Even so, and despite most of us wearing badges that said we were adults, our carriage was invaded by a crazy magician in a flamboyant suit made of blue cloth adorned with Christmas trees and snowflakes and other such seasonal things. 

He proceeded to make small sponge balls appear, multiply and disappear, accompanied by a fine selection of ribald comments and double entendres. Six adults were rediscovering their childhood! Totally silly!   



 However, our conversation did range over more serious topics as well. This is hardly surprising as our group comprised of one physicist, one geographer, at least two but possibly three former primary school headteachers, one of whom was a leading light in a local conservation society and me, a linguist and former head of the Modern Languages department of a college.   

As the local conservationist pointed out areas that had been underwater last Boxing Day and how close the railway line came to being washed away, inevitably we had yet another discussion about global warming and climate change.    

The physicist argued that global warming is a natural, cyclical phenomenon that has always happened and always will; ice ages come and go; the polar regions expand and contract but the equatorial regions stay much the same.   

The geographer argued that it cannot be denied that there are more cases of extreme weather than ever there used to be. Ah, but, responded the physicist, the fact of the matter is that those extreme weather cases have always happened and simply get more press now than ever they used to. In addition to that, every time there is a case of extreme weather, be it cold, hot, wet or dry or windy, someone cries out "global warming" or "climate change", as if that should explain and somehow solve the problem.   

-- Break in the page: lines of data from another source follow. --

(* ===== verification/App.v ===== *)
(** * App: the firmware's application, [src/nrf7002dk/src/main.c]

    Start-up with the flash encryption key, the thread that waits for the Wi-Fi
    driver, the connection flags that the network events maintain and the LED
    thread that shows them.  GPIO, QSPI and the network stack are a class over the
    platform state [W]; what is logged of the interface state is a trace. *)

From S2P Require Import Prelude WifiEnums.
From Stdlib Require Import ZArith Lia.
From stdpp Require Import base list option numbers decidable.

Open Scope Z_scope.
Open Scope e80211_scope.

#[export] Instance wifi_iface_state_eq_dec : EqDecision wifi_iface_state.
Proof. solve_decision. Defined.

(** ** The encryption key *)

(** The value of a hexadecimal digit. *)
Definition hex_value (c : Z) : option Z :=
  if (48 <=? c) && (c <=? 57) then Some (c - 48)
  else if (65 <=? c) && (c <=? 70) then Some (c - 55)
  else if (97 <=? c) && (c <=? 102) then Some (c - 87)
  else None.

(** The C library's [strtol] with base 16: white space, a sign, a prefix, and
    digits up to the first character that is none. *)
Fixpoint strtol_digits (acc : Z) (s : list Z) : Z :=
  match s with
  | c :: rest => match hex_value c with Some d => strtol_digits (acc * 16 + d) rest | None => acc end
  | [] => acc
  end.

Definition strtol_prefix (s : list Z) : Z :=
  match s with
  | 48 :: x :: rest => if (x =? 120) || (x =? 88) then strtol_digits 0 rest else strtol_digits 0 s
  | _ => strtol_digits 0 s
  end.

Definition is_space (c : Z) : bool := (c =? 32) || ((9 <=? c) && (c <=? 13)).

Fixpoint strtol16 (s : list Z) : Z :=
  match s with
  | [] => 0
  | c :: rest =>
      if is_space c then strtol16 rest
      else if c =? 43 then strtol_prefix rest
      else if c =? 45 then - strtol_prefix rest
      else strtol_prefix s
  end.

(** The loop over [bytes_len] pairs of characters. *)
Fixpoint bytes_of_pairs (n : nat) (str : list Z) : list Z :=
  match n with
  | O => []
  | S n => u8 (strtol16 (ztake 2 str)) :: bytes_of_pairs n (zdrop 2 str)
  end.

(** [str] without its terminator; the array's contents, which are only given when
    the call returns 0. *)
Definition bytes_from_str (str : list Z) (bytes_len : Z) : Z * option (list Z) :=
  if negb (zlen str =? size_t (bytes_len * 2)) then (- EINVAL, None)
  else (0, Some (bytes_of_pairs (Z.to_nat bytes_len) str)).

(** A key written in hexadecimal, in upper or lower case. *)
Definition hex_char (upper : bool) (n : Z) : Z :=
  if n <? 10 then 48 + n else if upper then 55 + n else 87 + n.

Definition hex_string (upper : bool) (bs : list Z) : list Z :=
  concat (map (fun b => [hex_char upper (b / 16); hex_char upper (b mod 16)]) bs).

Lemma strtol16_hex upper b :
  is_byte b -> u8 (strtol16 [hex_char upper (b / 16); hex_char upper (b mod 16)]) = b.
Proof.
  intros Hb.
  assert (Hall : forallb (fun b => u8 (strtol16 [hex_char upper (b / 16); hex_char upper (b mod 16)]) =? b)
                   (seqZ 0 256) = true) by (destruct upper; vm_compute; reflexivity).
  rewrite forallb_forall in Hall. apply Z.eqb_eq, Hall, list_elem_of_In, elem_of_seqZ.
  unfold is_byte in Hb. lia.
Qed.

Lemma zlen_hex_string upper bs : zlen (hex_string upper bs) = zlen bs * 2.
Proof.
  induction bs as [|b bs IH]; [done|]. unfold hex_string in *. cbn [map concat].
  rewrite zlen_app, IH, !zlen_cons, zlen_nil. lia.
Qed.

Lemma bytes_of_pairs_hex upper bs :
  bytes_ok bs -> bytes_of_pairs (length bs) (hex_string upper bs) = bs.
Proof.
  induction 1 as [|b bs Hb _ IH]; [done|]. unfold hex_string in *.
  cbn [map concat length bytes_of_pairs app]. cbn [ztake zdrop Z.to_nat Pos.to_nat Pos.iter_op].
  f_equal; [by apply strtol16_hex | exact IH].
Qed.

Lemma bytes_of_pairs_bytes n str : length (bytes_of_pairs n str) = n /\ bytes_ok (bytes_of_pairs n str).
Proof.
  revert str. induction n as [|n IH]; intros str; cbn; [by split|].
  destruct (IH (zdrop 2 str)) as [Hl Hb]. split; [lia|]. constructor; [apply u8_byte | done].
Qed.

(** C30. Parsing a key: a key written in hexadecimal, in either case, is read back
    exactly.  A string of another length is refused with -EINVAL.  Any string of
    the right length gives that many bytes and the result 0, whatever its
    characters are: a mistyped key is not noticed. *)
Theorem bytes_from_str_reads (n : Z) :
  0 <= n < 2 ^ 31 ->
  (forall upper bs, bytes_ok bs -> zlen bs = n -> bytes_from_str (hex_string upper bs) n = (0, Some bs)) /\
  (forall str, zlen str <> 2 * n -> bytes_from_str str n = (- EINVAL, None)) /\
  (forall str, zlen str = 2 * n ->
     exists bs, bytes_from_str str n = (0, Some bs) /\ zlen bs = n /\ bytes_ok bs).
Proof.
  intros Hn. unfold bytes_from_str. rewrite size_t_small by lia. split; [|split].
  - intros upper bs Hb Hl. rewrite zlen_hex_string, Hl, Z.eqb_refl. cbn [negb]. do 2 f_equal.
    rewrite <- Hl. unfold zlen. rewrite Nat2Z.id. by apply bytes_of_pairs_hex.
  - intros str Hs. by rewrite (proj2 (Z.eqb_neq _ _)) by lia.
  - intros str Hs. rewrite (proj2 (Z.eqb_eq _ _)) by lia. cbn [negb].
    destruct (bytes_of_pairs_bytes (Z.to_nat n) str) as [Hl Hb].
    eexists. split; [done|]. split; [|done]. unfold zlen. rewrite Hl. lia.
Qed.

(** "0Aff" in both readings, and a string that is no number at all. *)
Lemma bytes_from_str_reads_witness :
  bytes_from_str [48; 65; 102; 102] 2 = (0, Some [10; 255]) /\
  bytes_from_str (hex_string true [10; 255]) 2 = (0, Some [10; 255]) /\
  bytes_from_str [120; 121; 122] 2 = (- EINVAL, None) /\
  exists bs, bytes_from_str [120; 121; 122; 32] 2 = (0, Some bs) /\ zlen bs = 2.
Proof.
  split; [reflexivity|].
  destruct (bytes_from_str_reads 2 ltac:(lia)) as (H1 & H2 & H3).
  split; [apply H1; [repeat constructor; lia | reflexivity]|].
  split; [apply H2; discriminate|].
  destruct (H3 [120; 121; 122; 32] eq_refl) as (bs & E & Hl & _). by exists bs.
Defined.

(** ** The application *)

Class AppPlatform (W : Type) := {
  led_is_ready : W -> bool;
  gpio_pin_configure_dt : W -> W * Z;
  gpio_pin_toggle_dt : W -> W;
  gpio_pin_set_dt : W -> Z -> W;
  default_iface_status : W -> W * Z * wifi_iface_state;  (* NET_REQUEST_WIFI_IFACE_STATUS *)
  qspi_enable_encryption : W -> list Z -> W * Z;
  net_if_get_first_wifi : W -> bool;                     (* is there one? *)
  register_wifi_ready_callback : W -> W * Z
}.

The conservationist went on a bit about CO2. The physicist more or less dismissed it as much lesser a problem that methane, which apparently takes a lot longer than CO2 to disappear from the atmosphere.   

The rest of us just tipped in our twopenn'orth as we saw fit, perhaps with a little less authority than the scientific branch of our party, but we refused to be excluded. All of us are much too well-informed and opinionated for that.   

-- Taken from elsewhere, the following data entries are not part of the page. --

(** C7.  For a page size [sz] in [1 .. 100], the items of the pages
    [1, 2, ..., n] requested in this order, put end to end, are the first
    [n * sz] items of the filtered set; once [n * sz] reaches its size [N]
    they are the filtered set itself, each item once and in order, the item
    counts of the non-empty pages add up to [N], and every later page is
    empty. *)
Theorem pages_cover_filtered_set
    (q : option string) (sz : Z) (n : nat) (w : World) :
  1 <= sz <= 100 ->
  PyList.len (filtered_catalog (RECIPES (globals w)) q) <= Z.of_nat n * sz ->
  let sel := filtered_catalog (RECIPES (globals w)) q in
  let resps := fst (request_pages q sz n w) in
  (forall m : nat,
     concat (map items (fst (request_pages q sz m w)))
     = take (m * Z.to_nat sz) sel)
  /\ concat (map items resps) = sel
  /\ sum_list (map (fun r => length (items r))
                 (List.filter nonempty_page resps))
     = length sel
  /\ (forall k : nat,
        (n < k)%nat ->
        items (fst (list_recipes q (Z.of_nat k) sz
                      (snd (request_pages q sz n w)))) = []).
Proof.
  intros [Hs _] Hn. cbv zeta.
  assert (concat (map items (fst (request_pages q sz n w)))
          = filtered_catalog (RECIPES (globals w)) q) as Hall.
  { rewrite request_pages_prefix by assumption. apply take_ge.
    unfold PyList.len in Hn. nia. }
  split; [|split; [|split]].
  - intros m. now apply request_pages_prefix.
  - exact Hall.
  - rewrite sum_nonempty_pages.
    transitivity (length (concat (map items (fst (request_pages q sz n w)))));
      [|now rewrite Hall].
    now rewrite <- sum_lengths_concat, map_map.
  - intros k Hk. rewrite page_items_chunk by lia.
    unfold request_pages.
    destruct (sequence_list_recipes q sz (seq 1 n) w) as [_ ->].
    rewrite drop_ge; [apply take_nil|]. unfold PyList.len in Hn. nia.
Qed.

Lemma pages_cover_filtered_set_witness :
  let sel := filtered_catalog (RECIPES (globals sample_world)) None in
  let resps := fst (request_pages None 5 3 sample_world) in
  (forall m : nat,
     concat (map items (fst (request_pages None 5 m sample_world)))
     = take (m * Z.to_nat 5) sel)
  /\ concat (map items resps) = sel
  /\ sum_list (map (fun r => length (items r))
                 (List.filter nonempty_page resps))
     = length sel
  /\ (forall k : nat,
        (3 < k)%nat ->
        items (fst (list_recipes None (Z.of_nat k) 5
                      (snd (request_pages None 5 3 sample_world)))) = []).
Proof.
  apply (pages_cover_filtered_set None 5 3 sample_world); [lia|].
  vm_compute. discriminate.
Defined.

(** C8.  The List operation is deterministic and leaves the catalog alone:
    the response is a function of the catalog and of the inputs, so two
    requests with the same term, page and page size made in worlds that
    hold the same catalog get the same response; a request does not change
    the globals; hence the same request made twice in a row is answered
    twice the same. *)
Theorem list_recipes_deterministic
    (q : option string) (pg sz : Z) (w w' : World) :
  globals w' = globals w ->
  fst (list_recipes q pg sz w') = fst (list_recipes q pg sz w)
  /\ globals (snd (list_recipes q pg sz w)) = globals w
  /\ fst (list_recipes q pg sz (snd (list_recipes q pg sz w)))
     = fst (list_recipes q pg sz w)
  /\ globals (snd (list_recipes q pg sz (snd (list_recipes q pg sz w))))
     = globals w.
Proof.
  intros Hg. rewrite !list_recipes_run. cbn [fst snd globals].
  now rewrite Hg.
Qed.

Lemma list_recipes_deterministic_witness :
  fst (list_recipes (Some "chicken") 1 10
         (snd (list_recipes (Some "soup") 1 10 sample_world)))
  = fst (list_recipes (Some "chicken") 1 10 sample_world)
  /\ globals (snd (list_recipes (Some "chicken") 1 10 sample_world))
     = globals sample_world
  /\ fst (list_recipes (Some "chicken") 1 10
            (snd (list_recipes (Some "chicken") 1 10 sample_world)))
     = fst (list_recipes (Some "chicken") 1 10 sample_world)
  /\ globals (snd (list_recipes (Some "chicken") 1 10
                     (snd (list_recipes (Some "chicken") 1 10 sample_world))))
     = globals sample_world.
Proof.
  apply (list_recipes_deterministic (Some "chicken") 1 10 sample_world
           (snd (list_recipes (Some "soup") 1 10 sample_world))).
  reflexivity.
Defined.

(* ===================================================================== *)
(** ** The empty term                                                     *)
(* ===================================================================== *)



(* ===================================================================== *)
(** ** The identifiers and Get-by-id                                      *)
(* ===================================================================== *)



(** C3.  In a world that serves the imported module, Get-by-id has two
    outcomes only: it returns a recipe of the catalog whose id is the
    requested one, or it raises the 404 "Recipe not found"; it raises
    exactly when no recipe of the catalog has the requested id; and, the
    identifiers drawn being fresh, it returns [r] for the id of every
    recipe [r] of the catalog.  The world is left as it was. *)
Theorem get_recipe_by_id
    (uuid4 : nat -> string) (evs : list Event) (rid : string) :
  let w := serving uuid4 evs in
  let catalog := RECIPES (globals w) in
  let not_found :=
    Raises {| status_code := 404; detail := "Recipe not found" |} in
  ((exists r, In r catalog /\ id r = rid
              /\ get_recipe rid w = (Returns r, w))
   \/ get_recipe rid w = (not_found, w))
  /\ (get_recipe rid w = (not_found, w)
      <-> ~ exists r, In r catalog /\ id r = rid)
  /\ (fresh_ids uuid4 ->
      forall r, In r catalog -> get_recipe (id r) w = (Returns r, w)).
Proof.
  cbv zeta. cbn [serving globals].
  unfold get_recipe, bind, gets. cbn [serving globals].
  split; [|split].
  - destruct (RECIPES_BY_ID (import_module uuid4) !! rid) as [r|] eqn:E.
    + apply import_module_lookup_Some in E as [Hr Hid]. left. now exists r.
    + now right.
  - destruct (RECIPES_BY_ID (import_module uuid4) !! rid) as [r|] eqn:E.
    + apply import_module_lookup_Some in E as [Hr Hid].
      split; [discriminate|]. intros Hno. exfalso. apply Hno. now exists r.
    + split; [|reflexivity]. intros _ Hex.
      apply import_module_lookup_is_Some in Hex as [r' Hr'].
      rewrite Hr' in E. discriminate.
  - intros Hfresh r Hr.
    now rewrite (import_module_lookup_in uuid4 r Hfresh Hr).
Qed.

Lemma get_recipe_by_id_witness :
  let w := serving sample_uuid4 [] in
  let catalog := RECIPES (globals w) in
  let not_found :=
    Raises {| status_code := 404; detail := "Recipe not found" |} in
  fresh_ids sample_uuid4
  /\ ((exists r, In r catalog /\ id r = sample_uuid4 3
                 /\ get_recipe (sample_uuid4 3) w = (Returns r, w))
      \/ get_recipe (sample_uuid4 3) w = (not_found, w))
  /\ (get_recipe (sample_uuid4 3) w = (not_found, w)
      <-> ~ exists r, In r catalog /\ id r = sample_uuid4 3)
  /\ (forall r, In r catalog -> get_recipe (id r) w = (Returns r, w)).
Proof.
  assert (fresh_ids sample_uuid4) as Hfresh
    by (unfold fresh_ids; apply (bool_decide_unpack _); vm_compute; exact I).
  split; [exact Hfresh|].
  destruct (get_recipe_by_id sample_uuid4 [] (sample_uuid4 3))
    as (Htwo & Hraise & Hall).
  split; [exact Htwo|]. split; [exact Hraise|]. exact (Hall Hfresh).
Defined.

(* ===================================================================== *)
(** ** The seed catalog                                                   *)
(* ===================================================================== *)

(** C9.  On the seed catalog of eleven recipes: the term "chicken" with page
    1 and page size 10 returns the second and the eleventh recipe, "Spicy
    Thai Basil Chicken" and "Roasted Herb Chicken", which are the recipes of
    the catalog whose title or tags contain "chicken" up to case, with total
    2; no term with page 2 and page size 5 returns the sixth to the tenth
    recipe, five items, with total 11. *)
Theorem seed_catalog_scenarios (uuid4 : nat -> string) (evs : list Event) :
  let w := serving uuid4 evs in
  let catalog := RECIPES (globals w) in
  let chicken := fst (list_recipes (Some "chicken") 1 10 w) in
  let second := fst (list_recipes None 2 5 w) in
  length catalog = 11%nat
  /\ map title (items chicken)
     = ["Spicy Thai Basil Chicken"; "Roasted Herb Chicken"]
  /\ (exists r2 r11,
        catalog !! 1%nat = Some r2 /\ catalog !! 10%nat = Some r11
        /\ items chicken = [r2; r11])
  /\ (forall r, In r (items chicken)
                <-> In r catalog /\ title_or_tag_contains "chicken" r)
  /\ total chicken = 2
  /\ items second = take 5 (drop 5 catalog)
  /\ length (items second) = 5%nat
  /\ map title (items second)
     = ["Veggie Buddha Bowl"; "Garlic Butter Shrimp Pasta";
        "Hearty Beef Chili"; "Avocado Toast with Poached Egg";
        "Mango Coconut Chia Pudding"]
  /\ total second = 11
  /\ page second = 2 /\ page_size second = 5.
Proof.
  cbv zeta. rewrite !list_recipes_run. cbn [fst items total page page_size].
  split; [reflexivity|]. split; [reflexivity|]. split; [|split].
  - eexists _, _. repeat split; reflexivity.
  - intros r.
    assert (PyList.slice
              (filtered_catalog (RECIPES (globals (serving uuid4 evs)))
                 (Some "chicken")) ((1 - 1) * 10) ((1 - 1) * 10 + 10)
            = List.filter (fun x => _match_query x "chicken")
                (RECIPES (globals (serving uuid4 evs)))) as -> by reflexivity.
    rewrite filter_In. now rewrite _match_query_spec.
  - repeat split; reflexivity.
Qed.

(* ===================================================================== *)
(** ** More about the matcher                                             *)
(* ===================================================================== *)

Section MatcherFacts.

Import PyStr.










End MatcherFacts.









(* ===================================================================== *)
(** ** More about pagination                                              *)
(* ===================================================================== *)

Lemma slice_sublist {A} (l : list A) (start stop : Z) :
  PyList.slice l start stop `sublist_of` l.
Proof.
  unfold PyList.slice. etransitivity; [apply sublist_take | apply sublist_drop].
Qed.

Lemma filtered_catalog_sublist (recipes : list Recipe) (q : option string) :
  filtered_catalog recipes q `sublist_of` recipes.
Proof.
  unfold filtered_catalog. destruct q as [s|]; [|reflexivity].
  destruct (PyStr.truthy s); [|reflexivity].
  induction recipes as [|x l IH]; simpl; [constructor|].
  destruct (_match_query x s); now constructor.
Qed.

Lemma page_items_length (q : option string) (pg sz : Z) (w : World) :
  1 <= pg -> 1 <= sz ->
  Z.of_nat (length (items (fst (list_recipes q pg sz w))))
  = Z.min sz
      (Z.max 0 (PyList.len (filtered_catalog (RECIPES (globals w)) q)
                - (pg - 1) * sz)).
Proof.
  intros Hp Hs. rewrite list_recipes_run. cbn [fst items].
  rewrite slice_page by assumption. rewrite length_take, length_drop.
  unfold PyList.len. nia.
Qed.

(** X5.  For a page [pg >= 1] and a page size [sz] in [1 .. 100], the
    number of items returned is [min sz (max 0 (total - (pg - 1) * sz))]:
    never more than [sz], hence never more than 100; exactly [sz] on every
    page that the data fills ([pg * sz <= total]); and what is left of the
    data on the page where it ends. *)
Theorem page_item_count (q : option string) (pg sz : Z) (w : World) :
  1 <= pg -> 1 <= sz <= 100 ->
  let resp := fst (list_recipes q pg sz w) in
  let n := Z.of_nat (length (items resp)) in
  n = Z.min sz (Z.max 0 (total resp - (pg - 1) * sz))
  /\ n <= sz /\ n <= 100
  /\ (pg * sz <= total resp -> n = sz)
  /\ ((pg - 1) * sz <= total resp <= pg * sz ->
      n = total resp - (pg - 1) * sz).
Proof.
  intros Hp [Hs Hmax]. cbv zeta.
  pose proof (page_items_length q pg sz w Hp Hs) as Hlen.
  assert (total (fst (list_recipes q pg sz w))
          = PyList.len (filtered_catalog (RECIPES (globals w)) q)) as Ht
    by now rewrite list_recipes_run.
  rewrite Ht, Hlen. repeat split; lia.
Qed.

I am not sure where the extreme weather in Australia reported in today's news comes into our arguments/discussions. Severe thunderstorms have been doing odd things to the pollen, causing asthma attacks from which six people have died while others remain in intensive card. Here is a link to an article about it.

We were not serious and solemn all the time. We has too many silly conversations with folk dressed up as elves and Christmas trees for that. And we had an excellent walk around Rawtenstall, with our local conservationist friend pointing out the improvements that his Civic Pride organisation has carried out.   

We admired the Rawtenstall Railway Station, rebuilt 20 years ago in authentic style and looking rather fine. We enjoyed Lancashire food and mulled cider bought from stalls at a Christmas Market. Not so flashy and international a Christmas Market as you find in central Manchester, this one seemed to be selling much more local produce. Not at all a bad thing!   
 All of us thanked our organising friend, the geographer, for planning our day out and especially for organising the splendid, not too extreme weather for us.